Expanding the horizon with epigenetics
When we first started paying attention to epigenetics in 2008, the focus was on histone methylation – the addition of methyl groups to histone tails and how that affects gene expression. Though a “hot” area, no one had really examined it in the developing mammalian retina. So we decided to investigate, and published a paper showing how the histone and methyl marks change during retinal development in the mouse (1). We discovered some interesting trends: a lot of these histone marks were upregulated in the inner retina, and some of the enzymes involved were developmentally regulated. One of these, the histone methyl-transferase EZH2, was expressed only during the growth phase of the retina, and then switched off when the retina was formed. Interestingly EZH2 was emerging as a major target for cancer therapies because it appears to be enriched in cells that grow quickly, such as fetal cells as well as cancer cells.
From studying the developing human retinae, we found that EZH2 was highly expressed in fetal retinae, but not postnatally (2). Because embryonic proteins can be expressed in cancer cells (3), we studied retinoblastoma samples, and found that EZH2 was highly expressed in the tumor cells from this childhood cancer. We also found it to be a good biomarker; immunohistochemistry on these tumor samples for EZH2 was almost a black and white indication of where tumor cells are… and where they are not.

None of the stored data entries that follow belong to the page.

(** [life_move new_task new_token id v v']: one call may take task [id] from [v] to
    [v'], where [new_task] and [new_token] are the identifiers and the fencing tokens the
    call may issue. *)
Inductive life_move (new_task new_token : string → Prop) (id : string) : option TaskView → option TaskView → Prop :=
| ls_stay v : life_move new_task new_token id v v
| ls_create max :
    new_task id →
    life_move new_task new_token id None (Some (MkView TaskPending 0 max None None))
| ls_delete v : life_move new_task new_token id (Some v) None
| ls_claim st a max tok r tok' :
    st = TaskPending ∨ st = TaskRunning → (0 < max → a < max) → new_token tok' →
    life_move new_task new_token id (Some (MkView st a max tok r))
      (Some (MkView TaskRunning (a + 1) max (Some tok') None))
| ls_complete a max tok r r' :
    life_move new_task new_token id (Some (MkView TaskRunning a max (Some tok) r))
      (Some (MkView TaskCompleted a max None r'))
| ls_fail a max tok r :
    life_move new_task new_token id (Some (MkView TaskRunning a max (Some tok) r))
      (Some (MkView TaskFailed a max None None))
| ls_requeue a a' max tok r :
    a' = a ∨ (a' = a - 1 ∧ 0 < a) →
    life_move new_task new_token id (Some (MkView TaskRunning a max (Some tok) r))
      (Some (MkView TaskPending a' max None None))
| ls_cancel st a max tok r :
    st = TaskPending ∨ st = TaskRunning →
    life_move new_task new_token id (Some (MkView st a max tok r)) (Some (MkView TaskCanceled a max None None))
| ls_retry st a max tok r :
    st = TaskFailed ∨ st = TaskCanceled →
    life_move new_task new_token id (Some (MkView st a max tok r)) (Some (MkView TaskPending 0 max None None))
| ls_exhaust st a max tok r :
    st ≠ TaskCompleted → st ≠ TaskFailed → 0 < max ≤ a →
    life_move new_task new_token id (Some (MkView st a max tok r)) (Some (MkView TaskFailed a max None r)).

(** The machine of the in-memory store: its counters determine the next identifiers. *)
Notation life_step s :=
  (life_move (λ id, id = next_id s) (λ tok, tok = "lease-" +:+ itoa (1 + st_nextLease s))).
(* ===== verification/StoreCommands.v ===== *)
(** * The command lifecycle

    Operator commands (cancel a task, abort a run, retry a task) live in the store
    until a worker claims and handles them.  [cmd_step] is the specification of a
    command's life; every operation of the store refines it, a handled command is
    final, and a claim excludes every other worker until it is released. *)

From S2P Require Import Prelude Errors Usage OrchTypes MemStore MemCommands StoreInv StoreDeps StoreOps StoreLife StoreSafety.

(** The claim state of a command. *)
Record CmdView := MkCmdView {
  cv_kind : CommandKind;
  cv_status : CommandStatus;
  cv_token : string;
  cv_claimedBy : string;
  cv_handledBy : string;
}.

Definition cmd_view (s : Store) (id : string) : option CmdView :=
  (λ c, MkCmdView (cmd_Kind c) (cmd_Status c) (cmd_ClaimToken c) (cmd_ClaimedBy c) (cmd_HandledBy c))
    <$> st_commands s !! id.

Inductive cmd_step (s : Store) (id : string) : option CmdView → option CmdView → Prop :=
| cs_stay v : cmd_step s id v v
| cs_create k :
    id = "command-" +:+ itoa (1 + st_nextCommand s) →
    cmd_step s id None (Some (MkCmdView k CommandPending "" "" ""))
| cs_claim k tok by0 h tok' worker :
    worker ≠ "" →
    cmd_step s id (Some (MkCmdView k CommandPending tok by0 h))
      (Some (MkCmdView k CommandClaimed tok' worker h))
| cs_handle k tok by0 h h' :
    cmd_step s id (Some (MkCmdView k CommandClaimed tok by0 h))
      (Some (MkCmdView k CommandHandled "" by0 h'))
| cs_release k tok by0 h :
    cmd_step s id (Some (MkCmdView k CommandClaimed tok by0 h))
      (Some (MkCmdView k CommandPending "" "" h)).

(** ** The fields a task operation does not touch *)

Definition same_cmds (s s' : Store) : Prop :=
  st_commands s' = st_commands s ∧ st_nextCommand s' = st_nextCommand s.

#[export] Instance same_cmds_preorder : PreOrder same_cmds.
Proof. split; [done|]. unfold same_cmds. intros ? ? ?. naive_solver congruence. Qed.

Lemma same_state_cmds s s' : same_state s s' → same_cmds s s'.
Proof. unfold same_state, same_cmds. by intros ->. Qed.
Lemma same_cmds_publish e s s' : same_cmds s s' → same_cmds s (publish e s').
Proof. intros H. etransitivity; [done|apply same_state_cmds, publish_same]. Qed.
Lemma same_cmds_updates ids s s' : same_cmds s s' → same_cmds s (publishTaskUpdates ids s').
Proof. intros H. etransitivity; [done|apply same_state_cmds, publishTaskUpdates_same]. Qed.

Create HintDb cmds discriminated.
#[export] Hint Resolve same_cmds_publish same_cmds_updates : cmds.
#[export] Hint Extern 1 (same_cmds ?s ?s) => reflexivity : cmds.
#[export] Hint Extern 2 (same_cmds _ _) => (split; reflexivity) : cmds.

Histopathologic detection of EZH2 expression allowed identification of single tumor cells that were invading into the optic nerve or adjacent tissues. Because the decision to use systemic chemotherapy is linked to whether retinoblastoma cells have spread to the optic nerve – and beyond – staining these specific markers could help provide better indications of whether further treatment beyond surgery is actually warranted.
EZH2 was already under scrutiny by several companies, and small molecule inhibitors against it were in trials for other tumor types, such as lymphoma. We tested some of those inhibitors and found that they selectively killed the retinoblastoma cells, sparing the normal retinal cells. This was our entry point and, since then, we’ve published papers showing high levels of EZH2 in different tumors including vitreoretinal and orbital lymphomas, medulloepithelioma, and basal cell skin cancer, which can occur on the eyelid and the orbit, where it is difficult to treat (4)(5)(6). Right now, we are looking at some of the pathways downstream of EZH2, including DNA methylation.

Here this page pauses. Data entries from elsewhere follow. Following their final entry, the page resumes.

(** The laws: [store_ok] is the store's own invariant, and [owns s id tok] says
    that [tok] is the token of the lease of [id].
    A claim yields a token that owns its task and respects the exclusion list; a
    token that does not own the task changes nothing, whatever it is used for. *)
Class OrchStoreLaws (S : Type) `{OrchStore S} := {
  store_ok : S → Prop;
  owns : S → string → string → Prop;
  claim_owns : ∀ wall req s s' c,
    store_ok s → os_ClaimReadyTask wall req s = (s', Ok c) →
    store_ok s' ∧ owns s' (task_ID (claimed_Task c)) (lease_Token (claimed_Lease c));
  claim_excludes : ∀ wall req s s' c,
    store_ok s → os_ClaimReadyTask wall req s = (s', Ok c) →
    task_ID (claimed_Task c) ∉ claim_ExcludeTaskIDs req;
  complete_fenced : ∀ wall id tok o now s,
    ¬ owns s id tok →
    ∃ e, os_CompleteTask wall id tok o now s = (s, Err e) ∧
         (isLeaseLoss e = true ∨ Is e ErrTaskNotFound = true);
  fail_fenced : ∀ wall id tok re now s,
    ¬ owns s id tok →
    ∃ e, os_FailTask wall id tok re now s = (s, Err e) ∧
         (isLeaseLoss e = true ∨ Is e ErrTaskNotFound = true);
  release_fenced : ∀ wall id tok s,
    ¬ owns s id tok →
    ∃ e, os_ReleaseLease wall id tok s = (s, Err e) ∧
         (isLeaseLoss e = true ∨ Is e ErrTaskNotFound = true);
  renew_fenced : ∀ wall id tok ttl now s,
    ¬ owns s id tok → 0 < ttl →
    ∃ e, os_RenewLease wall id tok ttl now s = (s, Err e) ∧
         (isLeaseLoss e = true ∨ Is e ErrTaskNotFound = true);
}.

(** ** Configuration *)

Record SchedulerConfig := MkSchedulerConfig {
  cfg_WorkerID : string;
  cfg_PollInterval : Duration;
  cfg_LeaseTTL : Duration;
  cfg_LeaseRenewInterval : Duration;
  cfg_RecoveryInterval : Duration;
  cfg_CommandClaimTimeout : Duration;
  cfg_MaxConcurrentRuns : Z;
}.
#[export] Instance SchedulerConfig_eta : RecordEta SchedulerConfig := λ c,
  MkSchedulerConfig (cfg_WorkerID c) (cfg_PollInterval c) (cfg_LeaseTTL c)
    (cfg_LeaseRenewInterval c) (cfg_RecoveryInterval c) (cfg_CommandClaimTimeout c)
    (cfg_MaxConcurrentRuns c).

Definition Millisecond : Duration := 1000000.
Definition Second : Duration := 1000000000.

(** [now] is the reading of [time.Now()] the default worker ID is built from. *)
Definition DefaultSchedulerConfig (now : Time) : SchedulerConfig :=
  let leaseTTL := 30 * Second in
  MkSchedulerConfig ("worker-" +:+ itoa (UnixNano now)) (100 * Millisecond) leaseTTL
    (Z.quot leaseTTL 2) (Z.quot leaseTTL 2) leaseTTL 1.

(** One of the checks of [NewScheduler]: an empty or non-positive field is set. *)
Definition default_when (empty : SchedulerConfig → bool)
    (set : SchedulerConfig → SchedulerConfig) (cfg : SchedulerConfig) : SchedulerConfig :=
  if empty cfg then set cfg else cfg.

(** The options write fields of the default configuration; the rest of
    [NewScheduler] replaces what they left empty or non-positive. *)
Definition normalizeConfig (now : Time) (cfg : SchedulerConfig) : SchedulerConfig :=
  let d := DefaultSchedulerConfig now in
  let cfg := default_when (λ c, String.eqb (cfg_WorkerID c) "")
               (λ c, c <| cfg_WorkerID := cfg_WorkerID d |>) cfg in
  let cfg := default_when (λ c, cfg_PollInterval c <=? 0)
               (λ c, c <| cfg_PollInterval := cfg_PollInterval d |>) cfg in
  let cfg := default_when (λ c, cfg_LeaseTTL c <=? 0)
               (λ c, c <| cfg_LeaseTTL := cfg_LeaseTTL d |>) cfg in
  let cfg := default_when (λ c, cfg_LeaseRenewInterval c <=? 0)
               (λ c, c <| cfg_LeaseRenewInterval := Z.quot (cfg_LeaseTTL c) 2 |>) cfg in
  let cfg := default_when (λ c, cfg_RecoveryInterval c <=? 0)
               (λ c, c <| cfg_RecoveryInterval := Z.quot (cfg_LeaseTTL c) 2 |>) cfg in
  let cfg := default_when (λ c, cfg_CommandClaimTimeout c <=? 0)
               (λ c, c <| cfg_CommandClaimTimeout := cfg_LeaseTTL c |>) cfg in
  default_when (λ c, cfg_MaxConcurrentRuns c <=? 0) (λ c, c <| cfg_MaxConcurrentRuns := 1 |>) cfg.

(** ** Scheduler state *)

(** Where a goroutine of [runClaim] stands: before [registerActiveClaim]; in
    [RunTask], with its renew loop; after [RunTask], in the updates and the deferred
    calls; after its [releaseSlot]. *)
Inductive ClaimPhase := PStarting | PRunning | PEnding | PReleased.
#[export] Instance ClaimPhase_eq_dec : EqDecision ClaimPhase.
Proof. solve_decision. Defined.

Record ClaimRun := MkClaimRun {
  g_claim : ClaimedTask;
  g_phase : ClaimPhase;
  g_cause : option error;       (* the cause [runCtx] was canceled with *)
  g_renewErr : option error;    (* the value in [renewErrCh] *)
}.
#[export] Instance ClaimRun_eta : RecordEta ClaimRun := λ g,
  MkClaimRun (g_claim g) (g_phase g) (g_cause g) (g_renewErr g).

Record Sched := MkSched {
  sd_slots : Z;                          (* len(s.slots) *)
  sd_runs : gmap positive ClaimRun;      (* live goroutines *)
  sd_started : positive;                 (* names the next goroutine *)
  sd_active : gmap string positive;      (* s.active *)
  sd_ctxErr : option error;              (* ctx.Err() of Run's context *)
  sd_errors : list error;                (* calls of OnError *)
  sd_remote : list (string * error);     (* remote cancellations, by run ID *)
}.
#[export] Instance Sched_eta : RecordEta Sched := λ s,
  MkSched (sd_slots s) (sd_runs s) (sd_started s) (sd_active s) (sd_ctxErr s) (sd_errors s) (sd_remote s).
(* ===== verification/Messages.v ===== *)
(** * Conversation messages

    src/core/message.go and deferred.go, and [injectDeferredResults] of
    run_engine.go.  A message is a request (parts sent to the model) or a response
    (parts received).  The [Timestamp] fields are left out: they are written with
    the current time and no modelled code reads them.  Opaque payloads (image,
    audio and document locations, provider blocks) are kept as strings. *)

From S2P Require Import Prelude Errors Usage.

Record ImagePart := MkImagePart {
  img_URL : string;
  img_MIMEType : string;
  img_Detail : string;
}.

Inductive RequestPart :=
| SystemPromptPart (content : string)
| UserPromptPart (content : string)
| ToolReturnPart (toolName content toolCallID : string) (images : list ImagePart)
| RetryPromptPart (content toolName toolCallID : string)
| ImageRequestPart (img : ImagePart)
| AudioPart (url mimeType : string)
| DocumentPart (url mimeType title : string).

Record ToolCallPart := MkToolCallPart {
  tc_ToolName : string;
  tc_ArgsJSON : string;
  tc_ToolCallID : string;
  tc_Metadata : gmap string string;
}.

Inductive ResponsePart :=
| TextPart (content : string)
| CallPart (call : ToolCallPart)
| ThinkingPart (content signature : string)
| ProviderMetadataPart (provider kind payload : string).

Inductive FinishReason :=
| FinishReasonStop | FinishReasonLength | FinishReasonContentFilter
| FinishReasonToolCall | FinishReasonError | FinishReasonOther (s : string).

#[export] Instance ImagePart_eq_dec : EqDecision ImagePart.
Proof. solve_decision. Defined.
#[export] Instance RequestPart_eq_dec : EqDecision RequestPart.
Proof. solve_decision. Defined.
#[export] Instance ToolCallPart_eq_dec : EqDecision ToolCallPart.
Proof. solve_decision. Defined.
#[export] Instance FinishReason_eq_dec : EqDecision FinishReason.
Proof. solve_decision. Defined.

Record ModelResponse := MkModelResponse {
  resp_Parts : list ResponsePart;
  resp_Usage : Usage;
  resp_ModelName : string;
  resp_FinishReason : FinishReason;
}.
#[export] Instance ModelResponse_eta : RecordEta ModelResponse := λ r,
  MkModelResponse (resp_Parts r) (resp_Usage r) (resp_ModelName r) (resp_FinishReason r).

Inductive ModelMessage :=
| ModelRequest (parts : list RequestPart)
| Response (resp : ModelResponse).

(** [resp.ToolCalls()]. *)
Definition ToolCalls (r : ModelResponse) : list ToolCallPart :=
  omap (λ p, match p with CallPart c => Some c | _ => None end) (resp_Parts r).

(** [resp.TextContent()]. *)
Definition TextContent (r : ModelResponse) : string :=
  foldr (λ p acc, match p with TextPart c => c +:+ acc | _ => acc end) "" (resp_Parts r).

Definition lastModelResponse (messages : list ModelMessage) : option ModelResponse :=
  head (omap (λ m, match m with Response r => Some r | ModelRequest _ => None end) (rev messages)).

Definition buildRetryParts (msg toolName toolCallID : string) : RequestPart :=
  RetryPromptPart msg toolName toolCallID.

Record DeferredToolRequest := MkDeferredToolRequest {
  dreq_ToolName : string;
  dreq_ToolCallID : string;
  dreq_ArgsJSON : string;
}.
Record DeferredToolResult := MkDeferredToolResult {
  dres_ToolName : string;
  dres_ToolCallID : string;
  dres_Content : string;
  dres_IsError : bool;
}.

(** ** Result retries

    [json_object_ok] is whether [json.Unmarshal] accepts a text as a JSON object;
    encoding/json is outside the repository's sources. *)
Section retries.
Context (json_object_ok : string → bool).

(** Whether [ArgsAsMap] succeeds. *)
Definition ArgsAsMap_ok (c : ToolCallPart) : bool :=
  String.eqb (tc_ArgsJSON c) "" || String.eqb (tc_ArgsJSON c) "{}" || json_object_ok (tc_ArgsJSON c).

(** Did the model run into its token limit in the middle of a tool call? *)
Definition incomplete_tool_call (messages : list ModelMessage) : bool :=
  match lastModelResponse messages with
  | None => false
  | Some r =>
    bool_decide (resp_FinishReason r = FinishReasonLength) &&
    match last (ToolCalls r) with
    | None => false
    | Some c => negb (ArgsAsMap_ok c)
    end
  end.

(** The new counter, and an error when it exceeds the maximum. *)
Definition incrementRetries (retries maxRetries : Z) (messages : list ModelMessage)
    : Z * option error :=
  let retries := retries + 1 in
  if retries >? maxRetries then
    if incomplete_tool_call messages then
      (retries, Some (EIncompleteToolCall
        "model hit token limit while generating tool call arguments, consider increasing max_tokens"))
    else
      (retries, Some (EUnexpectedModelBehavior
        ("exceeded maximum retries (" +:+ itoa maxRetries +:+ ") for result validation")))
  else (retries, None).
End retries.

(** ** Deferred results *)

Definition deferred_part (dr : DeferredToolResult) : RequestPart :=
  if dres_IsError dr
  then RetryPromptPart (dres_Content dr) (dres_ToolName dr) (dres_ToolCallID dr)
  else ToolReturnPart (dres_ToolName dr) (dres_Content dr) (dres_ToolCallID dr) [].

(** [injectDeferredResults], on the messages of the run state: the results join
    the last message when it is a request, and form a new request otherwise. *)
Definition injectDeferredResults (messages : list ModelMessage)
    (deferredResults : list DeferredToolResult) : list ModelMessage :=
  let parts := deferred_part <$> deferredResults in
  match last messages with
  | Some (ModelRequest ps) => removelast messages ++ [ModelRequest (ps ++ parts)]
  | _ => messages ++ [ModelRequest parts]
  end.

(** ** What a part answers *)

(** The tool call a part answers, if it answers one. *)
Definition answers (p : RequestPart) : option string :=
  match p with
  | ToolReturnPart _ _ id _ | RetryPromptPart _ _ id => Some id
  | _ => None
  end.
(** The calls a message makes, and the calls it answers. *)
Definition call_ids (m : ModelMessage) : list string :=
  match m with Response r => tc_ToolCallID <$> ToolCalls r | ModelRequest _ => [] end.
Definition answer_ids (m : ModelMessage) : list string :=
  match m with ModelRequest ps => omap answers ps | Response _ => [] end.

Lemma incrementRetries_bound j r max ms r' :
  incrementRetries j r max ms = (r', None) → r' = r + 1 ∧ r' ≤ max.
Proof.
  unfold incrementRetries. destruct (Z.gtb_spec (r + 1) max); [by case_match|].
  intros [= <-]. lia.
Qed.

Lemma incrementRetries_error j r max ms :
  is_Some (incrementRetries j r max ms).2 ↔ max ≤ r.
Proof.
  unfold incrementRetries. destruct (Z.gtb_spec (r + 1) max).
  - case_match; simpl; split; eauto; lia.
  - simpl. split; [by intros []|lia].
Qed.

"We have had to dig deep into our archives or collaborate with other centers; in some cases we are analyzing samples that are 30 years old"
A precise approach
An important part of our studies is to help patients with ocular cancers gain access to more targeted treatments. A close collaborator, Scott Tomlins, helped develop the panel for the National Cancer Institute (NCI) MATCH trial (See “The NCI MATCH Trial”). Together, we’ve been using the same technology to study eye and orbit tumors. But because ocular cancers are quite rare – there are only about five thousand cases per year in the United States (7) – acquiring tissue for study can be challenging. I use the analogy that studying cancer and human tissues is like studying freshwater; just like most freshwater is “locked up” in ice at the poles, most human tissues are embedded in wax and archived in hospitals and medical centers. But this fixation process and the wax can make downstream research applications more difficult, especially when trying to study the epigenetics. It’s why we’ve had to take a unique approach.

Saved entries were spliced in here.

Lemma quiet_prepare_each rc ts : quiet (prepare_each (W := W) rc ts).
Proof. induction ts; cbn [prepare_each]; solve_quiet. Qed.
Hint Resolve quiet_prepare_each : quiet.
Lemma quiet_prepareTools ts prompt : quiet (prepareTools a ts prompt).
Proof. unfold prepareTools. solve_quiet. Qed.
Lemma quiet_inject : quiet (inject_tool_choice a).
Proof. intros s. simpl. repeat case_match; simplify_eq/=; done. Qed.
Lemma quiet_compactions rc cs : quiet (fire_compactions a rc cs).
Proof. induction cs; cbn [fire_compactions]; solve_quiet. Qed.
Hint Resolve quiet_prepareTools quiet_inject quiet_compactions : quiet.
Lemma quiet_processors rc procs msgs : quiet (run_history_processors a rc procs msgs).
Proof. revert msgs. induction procs; intros; cbn [run_history_processors]; solve_quiet. Qed.
Lemma quiet_message_interceptors ints msgs : quiet (runMessageInterceptors (W := W) ints msgs).
Proof. revert msgs. induction ints; intros; cbn [runMessageInterceptors]; solve_quiet. Qed.
Lemma quiet_response_interceptors ints resp : quiet (runResponseInterceptors (W := W) ints resp).
Proof. revert resp. induction ints; intros; cbn [runResponseInterceptors]; solve_quiet. Qed.
Lemma quiet_guardrails rc msgs gs : quiet (run_guardrails a rc msgs gs).
Proof. induction gs as [|[]]; cbn [run_guardrails]; solve_quiet. Qed.
Lemma quiet_emit resp e : quiet (emitTurnCompleted a resp e).
Proof. unfold emitTurnCompleted. solve_quiet. Qed.
Lemma quiet_conditions rc resp cs : quiet (check_conditions a rc resp cs).
Proof. induction cs; cbn [check_conditions]; solve_quiet. Qed.
Lemma quiet_keep_settings ms resp : quiet (keep_settings a ms resp).
Proof. done. Qed.
Hint Resolve quiet_processors quiet_message_interceptors quiet_response_interceptors
  quiet_guardrails quiet_emit quiet_conditions quiet_keep_settings : quiet.
Lemma quiet_turn_failed resp e : quiet (turn_failed a resp e).
Proof. unfold turn_failed. solve_quiet. Qed.
End loop.
#[export] Hint Resolve quiet_try_repair quiet_validate quiet_parse_text quiet_parse_call
  quiet_recordRetry quiet_unknown_parts quiet_prepareTools quiet_inject quiet_processors
  quiet_message_interceptors quiet_response_interceptors quiet_guardrails quiet_emit
  quiet_conditions quiet_keep_settings quiet_turn_failed : quiet.
(** Results for the open calls complete a history. *)
Lemma paired_inject l r ps drs :
  paired l → Messages.ToolCalls r = [] ∨
    omap answers ps ++ (dres_ToolCallID <$> drs) ≡ₚ (tc_ToolCallID <$> Messages.ToolCalls r) →
  paired (injectDeferredResults (record_parts ps (l ++ [Response r])) drs).
Proof.
  intros Hl Hr. unfold injectDeferredResults, record_parts.
  assert (Hr' : Messages.ToolCalls r = [] ∨
    omap answers (ps ++ (deferred_part <$> drs)) ≡ₚ (tc_ToolCallID <$> Messages.ToolCalls r)).
  { by rewrite omap_app, answers_deferred. }
  destruct ps as [|p ps].
  - rewrite last_snoc. by apply paired_response.
  - rewrite last_snoc, removelast_last. by apply paired_response.
Qed.

Section runs.
Context {W T : Type}.
Context (json_marshal : ToolValue → res string).
Context (json_object_ok : string → bool).
Context (unmarshal_wrapper : string → res (gmap string string)).
Context (unmarshal_T : string → res T).
Context (string_as_T : string → option T).
Context (type_name_T : string).
Context (ctx_Err : W → option error).
Context (a : Agent W T).

Local Abbreviation processResponse :=
  (processResponse json_marshal json_object_ok unmarshal_wrapper unmarshal_T string_as_T
     type_name_T ctx_Err a).
Local Abbreviation turn :=
  (turn json_marshal json_object_ok unmarshal_wrapper unmarshal_T string_as_T type_name_T ctx_Err a).
Local Abbreviation Step :=
  (Step json_marshal json_object_ok unmarshal_wrapper unmarshal_T string_as_T type_name_T ctx_Err a).
Local Abbreviation runLoop :=
  (runLoop json_marshal json_object_ok unmarshal_wrapper unmarshal_T string_as_T type_name_T ctx_Err a).

(** ** Induction over a run *)

(** An invariant of the turns that continue, with postconditions for the two ways
    a run ends. *)
Section induction.
Context (prompt : string) (I : St W → Prop) (D : RunResult T → St W → Prop) (E : RunError → St W → Prop).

Using a scalpel, we “shave” off sections of samples to collect DNA, which we then put on a next-generation sequencing (NGS) panel (similar to NCI MATCH) to find mutations, gene alterations or copy number changes in those tumors. The panel is enriched for gene targets for which drugs have already been approved by the FDA (or in trial) for other cancer indications. So far, we’ve discovered many actionable alterations in genes, including MYD88, ARID1A, EZH2, PTEN, TP53, HRAS and NRAS (2)(4)(5)(6),(8). We’ve also found that eye lymphomas have a certain “flavor” and abundance of mutations that are not present elsewhere; MYD88 was commonly mutated in orbital marginal zone lymphomas, but uncommonly in marginal zone lymphomas elsewhere in the body (6). As there is already a drug in trial against the mutation we identified, we hope that our orbital lymphoma patients might be attractive candidates.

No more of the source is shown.